-- Study material follows --
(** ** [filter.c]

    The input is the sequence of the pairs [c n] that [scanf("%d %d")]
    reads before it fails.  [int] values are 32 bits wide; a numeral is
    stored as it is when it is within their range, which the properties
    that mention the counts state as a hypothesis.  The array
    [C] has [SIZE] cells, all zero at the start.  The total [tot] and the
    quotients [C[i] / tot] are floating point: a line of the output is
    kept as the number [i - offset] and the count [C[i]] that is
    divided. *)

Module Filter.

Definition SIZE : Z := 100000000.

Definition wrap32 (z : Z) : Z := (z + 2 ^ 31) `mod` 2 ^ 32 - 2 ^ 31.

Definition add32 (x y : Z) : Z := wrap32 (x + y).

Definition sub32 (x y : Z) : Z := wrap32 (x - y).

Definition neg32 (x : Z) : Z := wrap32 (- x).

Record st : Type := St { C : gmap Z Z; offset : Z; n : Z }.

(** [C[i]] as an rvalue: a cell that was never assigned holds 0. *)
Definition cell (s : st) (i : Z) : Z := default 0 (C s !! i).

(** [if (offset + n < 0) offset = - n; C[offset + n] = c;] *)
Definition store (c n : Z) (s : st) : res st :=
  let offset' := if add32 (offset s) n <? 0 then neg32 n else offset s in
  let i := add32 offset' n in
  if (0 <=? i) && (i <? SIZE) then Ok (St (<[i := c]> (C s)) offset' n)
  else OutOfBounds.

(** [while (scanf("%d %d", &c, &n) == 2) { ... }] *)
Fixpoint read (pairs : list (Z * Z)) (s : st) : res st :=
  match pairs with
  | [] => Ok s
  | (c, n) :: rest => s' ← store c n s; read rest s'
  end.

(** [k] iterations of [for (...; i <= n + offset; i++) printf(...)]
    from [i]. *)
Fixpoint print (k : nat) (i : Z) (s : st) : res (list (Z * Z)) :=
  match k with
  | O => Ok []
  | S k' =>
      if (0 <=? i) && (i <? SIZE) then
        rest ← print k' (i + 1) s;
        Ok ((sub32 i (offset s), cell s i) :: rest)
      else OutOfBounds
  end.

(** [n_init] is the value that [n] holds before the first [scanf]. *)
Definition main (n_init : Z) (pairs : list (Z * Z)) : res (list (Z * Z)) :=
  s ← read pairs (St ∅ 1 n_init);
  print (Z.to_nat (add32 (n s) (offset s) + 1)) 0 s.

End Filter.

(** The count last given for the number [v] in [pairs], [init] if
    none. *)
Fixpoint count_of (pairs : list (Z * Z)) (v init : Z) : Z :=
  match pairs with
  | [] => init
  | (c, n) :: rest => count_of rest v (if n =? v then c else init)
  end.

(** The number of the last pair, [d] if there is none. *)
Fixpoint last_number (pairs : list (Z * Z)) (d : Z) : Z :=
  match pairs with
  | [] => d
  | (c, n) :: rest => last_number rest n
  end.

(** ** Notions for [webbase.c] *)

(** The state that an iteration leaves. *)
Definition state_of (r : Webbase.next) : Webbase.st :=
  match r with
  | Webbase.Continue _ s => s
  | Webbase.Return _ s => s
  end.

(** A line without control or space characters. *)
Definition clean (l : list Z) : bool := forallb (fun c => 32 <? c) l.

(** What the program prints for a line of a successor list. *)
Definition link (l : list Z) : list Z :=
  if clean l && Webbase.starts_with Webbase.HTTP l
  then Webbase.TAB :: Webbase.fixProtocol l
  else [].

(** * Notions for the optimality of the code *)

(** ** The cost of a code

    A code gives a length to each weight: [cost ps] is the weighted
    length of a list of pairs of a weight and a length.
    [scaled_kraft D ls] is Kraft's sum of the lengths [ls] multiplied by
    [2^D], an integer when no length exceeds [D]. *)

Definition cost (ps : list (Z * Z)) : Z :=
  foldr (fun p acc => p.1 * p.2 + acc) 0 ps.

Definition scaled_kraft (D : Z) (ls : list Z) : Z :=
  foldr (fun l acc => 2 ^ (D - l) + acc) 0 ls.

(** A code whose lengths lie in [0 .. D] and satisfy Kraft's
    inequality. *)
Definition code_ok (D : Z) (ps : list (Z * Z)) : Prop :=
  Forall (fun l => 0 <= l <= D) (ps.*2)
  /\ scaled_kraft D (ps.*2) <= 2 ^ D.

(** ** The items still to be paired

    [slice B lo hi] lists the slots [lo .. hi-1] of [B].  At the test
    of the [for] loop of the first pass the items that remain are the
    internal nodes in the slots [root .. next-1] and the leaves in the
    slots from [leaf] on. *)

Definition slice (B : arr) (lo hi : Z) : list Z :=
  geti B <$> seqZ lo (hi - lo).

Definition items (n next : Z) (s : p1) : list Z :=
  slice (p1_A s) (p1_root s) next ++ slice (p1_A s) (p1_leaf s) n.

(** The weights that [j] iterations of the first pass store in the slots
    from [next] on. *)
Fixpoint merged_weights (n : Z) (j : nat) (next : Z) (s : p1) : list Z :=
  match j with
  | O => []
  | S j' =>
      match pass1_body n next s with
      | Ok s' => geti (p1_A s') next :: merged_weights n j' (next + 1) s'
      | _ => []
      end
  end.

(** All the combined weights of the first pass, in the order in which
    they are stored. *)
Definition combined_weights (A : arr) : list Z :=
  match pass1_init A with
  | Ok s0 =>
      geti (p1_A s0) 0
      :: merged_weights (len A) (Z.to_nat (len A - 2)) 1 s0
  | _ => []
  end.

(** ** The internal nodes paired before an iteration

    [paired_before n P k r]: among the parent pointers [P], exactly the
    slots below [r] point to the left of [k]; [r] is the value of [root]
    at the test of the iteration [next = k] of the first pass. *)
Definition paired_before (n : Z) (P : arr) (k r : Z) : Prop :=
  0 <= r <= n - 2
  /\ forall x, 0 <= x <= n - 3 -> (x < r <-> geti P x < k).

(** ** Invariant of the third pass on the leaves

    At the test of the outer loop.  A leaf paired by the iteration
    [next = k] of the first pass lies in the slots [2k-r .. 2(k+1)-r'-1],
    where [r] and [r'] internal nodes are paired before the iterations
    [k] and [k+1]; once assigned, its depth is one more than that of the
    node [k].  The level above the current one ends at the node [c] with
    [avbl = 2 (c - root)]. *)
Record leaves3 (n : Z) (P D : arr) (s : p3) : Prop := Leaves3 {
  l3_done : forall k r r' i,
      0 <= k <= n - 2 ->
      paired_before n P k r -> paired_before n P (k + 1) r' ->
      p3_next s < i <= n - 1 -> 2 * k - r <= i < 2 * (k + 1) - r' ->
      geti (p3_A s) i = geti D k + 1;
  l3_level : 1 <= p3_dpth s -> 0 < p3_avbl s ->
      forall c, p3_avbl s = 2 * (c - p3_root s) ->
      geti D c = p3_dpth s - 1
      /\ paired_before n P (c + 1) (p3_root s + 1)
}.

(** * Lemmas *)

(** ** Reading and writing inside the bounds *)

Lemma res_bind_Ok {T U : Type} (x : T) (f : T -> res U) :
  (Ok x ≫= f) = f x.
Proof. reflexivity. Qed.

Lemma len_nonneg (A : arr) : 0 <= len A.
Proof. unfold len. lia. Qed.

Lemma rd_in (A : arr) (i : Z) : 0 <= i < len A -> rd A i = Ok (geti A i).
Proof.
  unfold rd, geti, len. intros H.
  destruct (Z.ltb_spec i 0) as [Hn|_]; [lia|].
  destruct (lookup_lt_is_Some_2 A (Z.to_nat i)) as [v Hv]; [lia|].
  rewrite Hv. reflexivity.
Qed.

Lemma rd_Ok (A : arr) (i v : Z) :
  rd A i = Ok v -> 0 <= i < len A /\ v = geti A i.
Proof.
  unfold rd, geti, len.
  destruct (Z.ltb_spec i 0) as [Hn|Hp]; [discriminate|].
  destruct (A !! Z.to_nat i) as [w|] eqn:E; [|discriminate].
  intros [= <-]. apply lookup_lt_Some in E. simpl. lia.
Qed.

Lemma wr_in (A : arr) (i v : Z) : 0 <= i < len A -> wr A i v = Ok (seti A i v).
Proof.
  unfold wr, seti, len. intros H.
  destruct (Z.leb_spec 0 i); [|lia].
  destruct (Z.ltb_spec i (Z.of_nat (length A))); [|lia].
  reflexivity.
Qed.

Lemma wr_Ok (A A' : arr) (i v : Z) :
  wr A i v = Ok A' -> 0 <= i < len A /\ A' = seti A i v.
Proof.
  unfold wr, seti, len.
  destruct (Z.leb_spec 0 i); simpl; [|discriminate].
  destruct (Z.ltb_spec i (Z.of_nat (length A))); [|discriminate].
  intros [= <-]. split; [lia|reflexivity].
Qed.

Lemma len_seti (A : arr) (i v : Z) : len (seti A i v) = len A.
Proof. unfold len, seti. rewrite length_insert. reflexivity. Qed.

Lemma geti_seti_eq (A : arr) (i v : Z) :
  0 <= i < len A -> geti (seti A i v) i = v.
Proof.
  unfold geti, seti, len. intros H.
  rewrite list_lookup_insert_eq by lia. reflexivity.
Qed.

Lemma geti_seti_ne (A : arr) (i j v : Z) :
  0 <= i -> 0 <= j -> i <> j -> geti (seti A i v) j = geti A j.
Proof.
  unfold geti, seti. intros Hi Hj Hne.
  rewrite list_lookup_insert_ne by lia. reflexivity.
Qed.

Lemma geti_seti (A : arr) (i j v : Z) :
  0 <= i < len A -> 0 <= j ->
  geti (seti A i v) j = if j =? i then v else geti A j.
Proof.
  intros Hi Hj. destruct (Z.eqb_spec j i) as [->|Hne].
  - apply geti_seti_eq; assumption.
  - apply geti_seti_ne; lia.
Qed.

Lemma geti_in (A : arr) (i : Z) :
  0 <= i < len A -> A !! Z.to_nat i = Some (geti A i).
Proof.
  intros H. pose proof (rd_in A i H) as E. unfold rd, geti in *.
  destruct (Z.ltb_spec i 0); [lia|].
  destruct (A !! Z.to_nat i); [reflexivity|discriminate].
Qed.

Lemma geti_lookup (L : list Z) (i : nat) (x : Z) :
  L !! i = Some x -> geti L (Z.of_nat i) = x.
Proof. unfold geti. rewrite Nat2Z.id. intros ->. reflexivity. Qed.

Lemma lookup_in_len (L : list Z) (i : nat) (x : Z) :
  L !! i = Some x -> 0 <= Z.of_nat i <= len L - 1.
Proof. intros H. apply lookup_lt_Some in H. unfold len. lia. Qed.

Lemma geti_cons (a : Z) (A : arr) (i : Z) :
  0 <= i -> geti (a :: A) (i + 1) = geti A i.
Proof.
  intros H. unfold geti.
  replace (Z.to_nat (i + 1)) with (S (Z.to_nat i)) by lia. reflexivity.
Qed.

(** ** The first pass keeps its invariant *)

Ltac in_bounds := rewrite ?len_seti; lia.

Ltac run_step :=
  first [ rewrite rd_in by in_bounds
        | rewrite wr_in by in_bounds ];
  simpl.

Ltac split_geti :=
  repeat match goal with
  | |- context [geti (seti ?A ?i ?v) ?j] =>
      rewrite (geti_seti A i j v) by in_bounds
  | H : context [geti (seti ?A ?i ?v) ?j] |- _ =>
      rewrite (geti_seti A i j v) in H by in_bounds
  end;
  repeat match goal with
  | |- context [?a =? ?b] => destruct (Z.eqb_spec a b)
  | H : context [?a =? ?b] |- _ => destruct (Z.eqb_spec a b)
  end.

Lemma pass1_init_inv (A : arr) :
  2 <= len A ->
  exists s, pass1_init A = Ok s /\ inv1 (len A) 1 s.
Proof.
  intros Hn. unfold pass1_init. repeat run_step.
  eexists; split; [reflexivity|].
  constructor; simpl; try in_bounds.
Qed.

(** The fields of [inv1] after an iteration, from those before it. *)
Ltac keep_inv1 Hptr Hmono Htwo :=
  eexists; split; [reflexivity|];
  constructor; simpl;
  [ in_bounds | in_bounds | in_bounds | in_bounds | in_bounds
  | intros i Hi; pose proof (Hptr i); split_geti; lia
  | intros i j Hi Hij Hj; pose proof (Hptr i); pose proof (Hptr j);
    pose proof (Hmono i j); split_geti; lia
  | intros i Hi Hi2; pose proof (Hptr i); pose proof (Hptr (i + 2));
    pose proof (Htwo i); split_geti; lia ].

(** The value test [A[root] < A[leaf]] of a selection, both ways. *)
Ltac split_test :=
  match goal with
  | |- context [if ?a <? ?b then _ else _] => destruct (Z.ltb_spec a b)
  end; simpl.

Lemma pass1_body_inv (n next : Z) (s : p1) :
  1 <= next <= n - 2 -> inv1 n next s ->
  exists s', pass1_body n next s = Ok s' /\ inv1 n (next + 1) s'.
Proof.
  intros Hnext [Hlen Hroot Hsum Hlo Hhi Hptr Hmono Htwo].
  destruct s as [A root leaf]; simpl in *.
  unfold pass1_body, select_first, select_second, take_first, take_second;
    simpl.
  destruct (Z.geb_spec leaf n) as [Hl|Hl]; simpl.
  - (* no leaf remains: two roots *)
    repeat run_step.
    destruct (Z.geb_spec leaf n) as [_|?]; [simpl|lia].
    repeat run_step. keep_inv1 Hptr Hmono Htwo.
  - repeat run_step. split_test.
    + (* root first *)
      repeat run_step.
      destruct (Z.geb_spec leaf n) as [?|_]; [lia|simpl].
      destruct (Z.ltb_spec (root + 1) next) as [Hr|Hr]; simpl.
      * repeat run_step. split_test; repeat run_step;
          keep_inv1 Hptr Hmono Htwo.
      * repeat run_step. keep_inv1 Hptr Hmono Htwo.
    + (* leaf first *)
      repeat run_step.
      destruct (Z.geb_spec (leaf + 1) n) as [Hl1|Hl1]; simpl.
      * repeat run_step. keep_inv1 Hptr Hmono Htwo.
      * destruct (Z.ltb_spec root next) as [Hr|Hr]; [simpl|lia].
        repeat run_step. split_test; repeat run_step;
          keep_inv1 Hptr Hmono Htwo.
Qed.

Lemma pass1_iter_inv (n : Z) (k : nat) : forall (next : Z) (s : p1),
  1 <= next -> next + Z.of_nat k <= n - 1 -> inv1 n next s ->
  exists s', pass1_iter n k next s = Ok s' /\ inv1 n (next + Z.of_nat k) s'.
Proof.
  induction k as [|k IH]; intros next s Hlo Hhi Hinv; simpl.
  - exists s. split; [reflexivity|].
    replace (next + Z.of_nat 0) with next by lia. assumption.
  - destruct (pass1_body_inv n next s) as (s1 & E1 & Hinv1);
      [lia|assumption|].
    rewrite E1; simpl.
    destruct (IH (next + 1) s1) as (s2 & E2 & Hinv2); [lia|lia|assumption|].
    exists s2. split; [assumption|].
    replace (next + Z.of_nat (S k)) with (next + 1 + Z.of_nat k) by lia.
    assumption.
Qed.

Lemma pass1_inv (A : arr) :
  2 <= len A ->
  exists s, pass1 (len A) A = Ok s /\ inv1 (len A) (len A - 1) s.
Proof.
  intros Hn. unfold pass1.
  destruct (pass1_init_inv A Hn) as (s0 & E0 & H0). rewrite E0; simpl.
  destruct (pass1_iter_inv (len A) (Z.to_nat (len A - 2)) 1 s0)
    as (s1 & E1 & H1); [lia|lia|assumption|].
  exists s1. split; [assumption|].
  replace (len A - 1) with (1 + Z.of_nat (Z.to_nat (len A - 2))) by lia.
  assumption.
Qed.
-- Study material concluded --
Work request -
Locate the word "internal" in the records above, and return each line that has it.

Result of the task -
    internal nodes in the slots [root .. next-1] and the leaves in the
(** ** The internal nodes paired before an iteration
    where [r] and [r'] internal nodes are paired before the iterations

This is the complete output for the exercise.